While the cast on the whole is quite solid, Roberts really hits high gear in scenes with Cusack. When these characters are together we get to see each at his or her most potent. Films rarely offer such undiluted presences. Neither actor is afraid to embrace what is unlikeable about their own character, and their scenes together are a kind of joyous celebration of flaws. A giddy artistic energy flows between the two performers that is a blast to watch.
Not every pairing goes as well. Amy’s onscreen love interest is played by Roberts’s offscreen love (and American Horror Story co-star) Evan Peters. Though their romance is sweet, its course is also predictable.
Worse still, the great Cloris Leachman is underused, and Armando Riesco’s drag queen is tacked onto the story sloppily and without real meaning.
Still, much of this story rings true, and the approach taken to poke fun at Generation Mundane is clever and well-intentioned. More than anything, though, it’s great to see Cusack running on all cylinders and matched so well.

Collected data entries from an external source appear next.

(** * terra-draw: the select-mode editing behaviours

    A shallow embedding of the behaviours that edit a selected feature:

    - [DragCoordinate] : src/modes/select/behaviors/drag-coordinate.behavior.ts
    - [ScaleFeature]   : src/modes/select/behaviors/scale-feature.behavior.ts
    - [DragFeatureClamp]    : the DragFeatureBehavior of part_001
      (the delta is clamped, the anchor is set by the caller)
    - [DragFeatureShadowed] : the first DragFeatureBehavior of part_002
      (a clamping pass followed by a range check)
    - [DragFeature]         : the second DragFeatureBehavior of part_002
      (range check and limitPrecision)
    - [MapboxAdapter]       : the TerraDrawMapboxGLAdapter of part_000
      (what it calls on the map, kept as a log of calls)

    A JavaScript number is modelled as an exact rational: the rounding of
    floating-point arithmetic is left out.  The behaviours subtract,
    compare and, in one place, divide; the division is where a result can
    stop being a finite number, and it is modelled as partial ([jsDiv]). *)

From Stdlib Require Import QArith Qround Qabs Lqa.
From Stdlib Require Import Ascii DecimalString.
From stdpp Require Import gmap strings list fin_maps.

Local Open Scope Q_scope.

(** ** Numbers *)

(** [a < b] on numbers. *)
Definition Qltb (a b : Q) : bool := negb (Qle_bool b a).

(** [a / b]: [None] when the divisor is zero, where JavaScript yields
    [Infinity], [-Infinity] or [NaN] instead of a finite number. *)
Definition jsDiv (a b : Q) : option Q :=
  if Qeq_bool b 0 then None else Some (a / b).
(** The positional slice between the two insertion points holds exactly
    the labels within the bounds. *)
Lemma islice_sorted lo hi l :
  is_monotonic_increasing l = true →
  islice (prefix_length (λ e, ltb e lo) l) (prefix_length (λ e, leb e hi) l) l
  = List.filter (λ x, leb lo x && leb x hi) l.
Proof.
  unfold islice. induction l as [|e l IH]; intros Hm; [done|].
  apply monotonic_cons in Hm as [Hm Hall]. specialize (IH Hm). simpl.
  destruct (leb e hi) eqn:Hehi.
  - destruct (leb lo e) eqn:Hloe.
    + assert (ltb e lo = false) as -> by (unfold ltb; by rewrite Hloe).
      simpl. f_equal.
      rewrite (prefix_length_none (λ e0, ltb e0 lo) l) in IH
        by (by eapply not_below_all).
      by rewrite Nat.sub_0_r in IH.
    + assert (ltb e lo = true) as -> by (unfold ltb; by rewrite Hloe).
      simpl. exact IH.
  - rewrite andb_false_r.
    rewrite (filter_none (λ x, leb lo x && leb x hi) l).
    { by destruct (ltb e lo). }
    eapply Forall_impl; [exact (above_all hi e l Hehi Hall)|].
    intros y Hy. simpl in *. by rewrite Hy, andb_false_r.
Qed.

Lemma slice_locs_sorted lo hi l :
  is_monotonic_increasing l = true →
  ∃ i j, slice_locs l (Some lo) (Some hi) = Some (i, j)
         ∧ islice i j l = List.filter (λ x, leb lo x && leb x hi) l.
Proof.
  intros Hm. unfold slice_locs.
  rewrite !get_slice_bound_sorted by done. simpl.
  eexists _, _. split; [done|]. by apply islice_sorted.
Qed.
End sorted_axis.

(** The columns of a full table that a range of channels selects. *)
Lemma filter_seqZ (a n c0 c1 : Z) :
  a ≤ c0 → c1 < a + n →
  List.filter (λ c, leb c0 c && leb c c1) (seqZ a n) = seqZ c0 (c1 - c0 + 1).
Proof.
  intros Ha Hn. unfold leb, Z_label.
  destruct (decide (c1 < c0)) as [Hlt|Hge].
  - rewrite (seqZ_nil c0) by lia. apply filter_none, Forall_forall.
    intros x _. lia.
  - assert (seqZ a n
            = seqZ a (c0 - a) ++ seqZ c0 (c1 - c0 + 1)
                ++ seqZ (c1 + 1) (a + n - c1 - 1)) as ->.
    { replace n with ((c0 - a) + ((c1 - c0 + 1) + (a + n - c1 - 1))) at 1
        by lia.
      rewrite seqZ_app by lia. rewrite seqZ_app by lia.
      replace (a + (c0 - a)) with c0 by lia.
      by replace (c0 + (c1 - c0 + 1)) with (c1 + 1) by lia. }
    rewrite !List.filter_app.
    rewrite filter_none, filter_all, filter_none; [by rewrite app_nil_r|..];
      apply Forall_forall; intros x Hx%elem_of_seqZ; lia.
Qed.
Definition ret {S A} (a : A) : S → result S A := fun s => Done a s.

Definition bind {S A B} (c : S → result S A) (k : A → S → result S B)
  : S → result S B :=
  fun s => match c s with
           | Done a s' => k a s'
           | Panic p s' => Panic p s'
           | OutOfFuel s' => OutOfFuel s'
           end.

Notation "'do' x <- c ; k" := (bind c (fun x => k))
  (at level 10, x name, c at level 100, k at level 200).
Notation "c ;; k" := (bind c (fun _ => k))
  (at level 100, k at level 200, right associativity).

Abbreviation outcome := (result state).
Abbreviation M A := (state → result state A).

Definition modify {S} (f : S → S) : S → result S unit := fun s => Done tt (f s).

Definition setInProgress (b : bool) (s : state) : state :=
  mkState b (gcMallocs s) (gcFrees s) (gcTotalAlloc s) (heapUsageLimit s)
    (allocations s) (allocSpare s) (allocCap s) (allocPtr s)
    (referenceScanQueue s) (askedRecords s) (askedData s) (cycles s) (trace s).

Definition setMallocs (n : Z) (s : state) : state :=
  mkState (gcInProgress s) n (gcFrees s) (gcTotalAlloc s) (heapUsageLimit s)
    (allocations s) (allocSpare s) (allocCap s) (allocPtr s)
    (referenceScanQueue s) (askedRecords s) (askedData s) (cycles s) (trace s).

Definition setFrees (n : Z) (s : state) : state :=
  mkState (gcInProgress s) (gcMallocs s) n (gcTotalAlloc s) (heapUsageLimit s)
    (allocations s) (allocSpare s) (allocCap s) (allocPtr s)
    (referenceScanQueue s) (askedRecords s) (askedData s) (cycles s) (trace s).

Definition setTotalAlloc (n : Z) (s : state) : state :=
  mkState (gcInProgress s) (gcMallocs s) (gcFrees s) n (heapUsageLimit s)
    (allocations s) (allocSpare s) (allocCap s) (allocPtr s)
    (referenceScanQueue s) (askedRecords s) (askedData s) (cycles s) (trace s).

Definition setLimit (n : Z) (s : state) : state :=
  mkState (gcInProgress s) (gcMallocs s) (gcFrees s) (gcTotalAlloc s) n
    (allocations s) (allocSpare s) (allocCap s) (allocPtr s)
    (referenceScanQueue s) (askedRecords s) (askedData s) (cycles s) (trace s).

Definition setAllocations (l : list heapAllocation) (s : state) : state :=
  mkState (gcInProgress s) (gcMallocs s) (gcFrees s) (gcTotalAlloc s)
    (heapUsageLimit s) l (allocSpare s) (allocCap s) (allocPtr s)
    (referenceScanQueue s) (askedRecords s) (askedData s) (cycles s) (trace s).

(** Replace the slice: elements, stale slots, capacity and backing array. *)
Definition setSlice (l spare : list heapAllocation) (cap ptr : Z) (s : state)
  : state :=
  mkState (gcInProgress s) (gcMallocs s) (gcFrees s) (gcTotalAlloc s)
    (heapUsageLimit s) l spare cap ptr
    (referenceScanQueue s) (askedRecords s) (askedData s) (cycles s) (trace s).

Definition setQueue (q : option nat) (s : state) : state :=
  mkState (gcInProgress s) (gcMallocs s) (gcFrees s) (gcTotalAlloc s)
    (heapUsageLimit s) (allocations s) (allocSpare s) (allocCap s) (allocPtr s)
    q (askedRecords s) (askedData s) (cycles s) (trace s).

Definition setAsked (r d : nat) (s : state) : state :=
  mkState (gcInProgress s) (gcMallocs s) (gcFrees s) (gcTotalAlloc s)
    (heapUsageLimit s) (allocations s) (allocSpare s) (allocCap s) (allocPtr s)
    (referenceScanQueue s) r d (cycles s) (trace s).

Definition setCycles (c : nat) (s : state) : state :=
  mkState (gcInProgress s) (gcMallocs s) (gcFrees s) (gcTotalAlloc s)
    (heapUsageLimit s) (allocations s) (allocSpare s) (allocCap s) (allocPtr s)
    (referenceScanQueue s) (askedRecords s) (askedData s) c (trace s).

Definition emit (e : event) (s : state) : state :=
  mkState (gcInProgress s) (gcMallocs s) (gcFrees s) (gcTotalAlloc s)
    (heapUsageLimit s) (allocations s) (allocSpare s) (allocCap s) (allocPtr s)
    (referenceScanQueue s) (askedRecords s) (askedData s) (cycles s)
    (trace s ++ [e]).

(** The state at boot: [heapUsageLimit] is
    [2 * wasmPageSize * unsafe.Sizeof(unsafe.Pointer(nil))], the rest is
    zero. *)
Definition bootState : state :=
  mkState false 0 0 0 (wrapPtr (2 * wasmPageSize * ptrSize)) [] [] 0 0 None
    0 0 0 [].

(** ** The tracing collector (gc_extalloc.go) *)

(** [free]: count the call and hand the pointer to the host. *)
Definition free (ptr : Z) (s : state) : state :=
  emit (EvExtfree ptr) (setFrees (wrap64 (gcFrees s + 1)) s).

(** The record that [mark] leaves in the slot it found. *)
Definition markSlot (q : option nat) (r : heapAllocation) : heapAllocation :=
  mkAlloc (start r) (end_ r) true q.

(** [mark]: the result and the state it leaves. *)
Definition mark (addr : Z) (s : state) : bool * state :=
  let arr := allocations s in
  if Nat.eqb (length arr) 0 then (false, s)
  else if (addr <? startAt arr 0) || (endAt arr (length arr - 1) <? addr)
  then (false, s)
  else match searchAllocations arr addr with
       | Some i =>
           match arr !! i with
           | Some cur =>
               if marked cur then (false, s)
               else (true,
                     setQueue (Some i)
                       (setAllocations
                          (<[i := markSlot (referenceScanQueue s) cur]> arr) s))
           | None => (false, s)
           end
       | None => (false, s)
       end.

(** [sweep]'s loop body for index [i], with [k] iterations left; [j] is the
    next slot to fill. *)
Fixpoint sweepLoop (k i j : nat) (s : state) : nat * state :=
  match k with
  | O => (j, s)
  | S k' =>
      match allocations s !! i with
      | None => (j, s)
      | Some curAlloc =>
          if negb (marked curAlloc)
          then sweepLoop k' (S i) j (free (start curAlloc) s)
          else
            let s1 := setAllocations (<[j := curAlloc]> (allocations s)) s in
            let s2 :=
              setTotalAlloc
                (wrap64 (gcTotalAlloc s1
                         + wrapPtr (end_ curAlloc - start curAlloc))) s1 in
            sweepLoop k' (S i) (S j) s2
      end
  end.

(** [sweep]; [allocations = allocations[:j]] keeps the backing array, whose
    slots from [j] on are no longer part of the slice. *)
Definition sweep (s : state) : state :=
  let s0 := setTotalAlloc 0 s in
  let '(j, s1) := sweepLoop (length (allocations s0)) 0 0 s0 in
  setSlice (take j (allocations s1))
    (drop j (allocations s1) ++ allocSpare s1) (allocCap s1) (allocPtr s1) s1.

(** [prepareGC] *)
Definition prepareGC (s : state) : state :=
  setQueue None
    (setAllocations (unmarkAllocations (sortAllocations (allocations s))) s).

Section Collector.
Context (w : world).

(** The word at an address, as the collection in progress reads it. *)
Definition loadWord (addr : Z) (s : state) : Z :=
  wrapPtr (load w (cycles s) addr).

(** The [for] loop of [scan]; [fuel] bounds the number of iterations. *)
Fixpoint scanLoop (fuel : nat) (addr e : Z) (s : state) : outcome unit :=
  if wrapPtr (addr + ptrSize) <=? e then
    match fuel with
    | O => OutOfFuel s
    | S f =>
        scanLoop f (wrapPtr (addr + ptrAlign)) e
          (snd (mark (loadWord addr s) s))
    end
  else Done tt s.

(** [scan] *)
Definition scan (fuel : nat) (start e : Z) : M unit :=
  let start' := clearLow (wrapPtr (start + ptrAlign - 1)) in
  scanLoop fuel start' e ;;
  fun s =>
    if wrapPtr (start' + ptrSize) <=? e
    then Done tt (snd (mark (loadWord (wrapPtr (e - ptrSize)) s) s))
    else Done tt s.

(** [markRoots] *)
Definition markRoots (fuel : nat) (start e : Z) : M unit := scan fuel start e.

(** [markStack()] and [findGlobals(markRoots)]: the runtime calls
    [markRoots] on each root range in turn. *)
Fixpoint markRanges (fuel : nat) (ranges : list (Z * Z)) : M unit :=
  match ranges with
  | [] => ret tt
  | (lo, hi) :: rest => markRoots fuel lo hi ;; markRanges fuel rest
  end.

(** [finishMarking]; [fuel] bounds the number of pops and [sfuel] the
    iterations of each scan. A queue head that points outside the registry
    cannot arise and is given the result [Panic Trap]. *)
Fixpoint finishMarking (sfuel fuel : nat) (s : state) : outcome unit :=
  match referenceScanQueue s with
  | None => Done tt s
  | Some i =>
      match fuel with
      | O => OutOfFuel s
      | S f =>
          match allocations s !! i with
          | None => Panic Trap s
          | Some curAlloc =>
              match scan sfuel (start curAlloc) (end_ curAlloc)
                      (setQueue (next curAlloc) s) with
              | Done _ s' => finishMarking sfuel f s'
              | Panic p s' => Panic p s'
              | OutOfFuel s' => OutOfFuel s'
              end
          end
      end
  end.

(** [GC] *)
Definition GC (sfuel fuel : nat) : M unit := fun s =>
  let s := emit EvGC s in
  if gcInProgress s then Panic ReentrantCollection s
  else
    let s := setCycles (S (cycles s)) (setInProgress true s) in
    if Nat.eqb (length (allocations s)) 0 then Done tt (setInProgress false s)
    else
      (modify prepareGC ;;
       markRanges sfuel (rootRanges w (cycles s)) ;;
       finishMarking sfuel fuel ;;
       modify sweep ;;
       modify (setInProgress false)) s.
End Collector.

(** ** The allocation path of the tracing collector *)

(** [double] on [int], converted back to [uintptr]. *)
Definition double (value : Z) : Z :=
  if value =? 0 then 1 else wrapPtr (2 * value).

(** [newHeapAllocation] *)
Definition newHeapAllocation (ptr size : Z) : heapAllocation :=
  mkAlloc ptr (wrapPtr (ptr + size)) false None.

(** [appendAllocations]: write the slot at offset [len], then [len++]. *)
Definition appendAllocations (entry : heapAllocation) (s : state) : state :=
  setSlice (allocations s ++ [entry]) (drop 1 (allocSpare s))
    (allocCap s) (allocPtr s) s.

(** [needGC] *)
Definition needGC (size : Z) (s : state) : bool :=
  heapUsageLimit s <? wrap64 (gcTotalAlloc s + size).

(** The loop of [adjustHeapUsageLimit] with at most [n] passes through its
    body: [for heapUsageLimit != 0 && uintptr(gcTotalAlloc)+size >
    heapUsageLimit { heapUsageLimit <<= 1 }]. *)
Fixpoint growLimit (n : nat) (total size limit : Z) : Z :=
  match n with
  | O => limit
  | S n' =>
      if negb (limit =? 0) && (limit <? wrapPtr (wrapPtr total + size))
      then growLimit n' total size (wrapPtr (Z.shiftl limit 1))
      else limit
  end.

(** [adjustHeapUsageLimit]: a 32-bit value is zero after 32 shifts, so 32
    passes are all the loop can make ([growLimit_enough] below). *)
Definition adjustHeapUsageLimit (size : Z) : M unit := fun s =>
  let l := growLimit 32 (gcTotalAlloc s) size (heapUsageLimit s) in
  let l' := if l =? 0 then maxPtr else l in
  Done tt (emit (EvGrow (heapUsageLimit s) l') (setLimit l' s)).

(** [expandHeap] *)
Definition expandHeap (gcRan : bool) (size : Z) : M unit :=
  if gcRan then adjustHeapUsageLimit size else ret tt.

The Wind Rises – the Oscar nominated, animated, fantastical biopic of Japanese aeronautical engineer Jiro Horikoshi – may be genius filmmaker Hayao Miyazaki’s final film.
A body of work like his – Spirited Away, My Neighbor Totoro, Ponyo, Princess Mononoke and so many more – deserves a unique capstone, and The Wind Rises is certainly unique. This film is not only unlike anything else Miyazaki has crafted, but unlike anything else period.
Set in Japan in the early 1920s, the film offers a fictionalized account of a nearsighted boy who dreams – literally – of aircraft. In Jiro’s dreams, Italian aeronautical pioneer Gianni Caproni enlightens the boy to the elegant, creative possibilities of airplanes. Unable to become a pilot because of his eyesight, Jiro determines to design planes.
Like everything Miyazaki does, Wind is a visual glory. Whether crowded city streets, mountainside locales, or cloud-speckled heavens, the scenery in this film is breathtaking. Touching, intimate moments and catastrophic acts of God or of war, Miyazaki treats them with the same poetic brushstroke.
The subject matter here proves more adult than his previous efforts, though, and he limits the fantastical elements because of it. Though the dream sequences are a joy, don’t expect to find unusual creatures or outright feats of magic in this one.
Rather, Miyazaki attends to some of Japan’s most epic historic moments, contextualized behind the journey of one quiet, delicate young man’s voyage through life. The result is less giddily entertaining than what you might expect from the filmmaker, but no less captivating.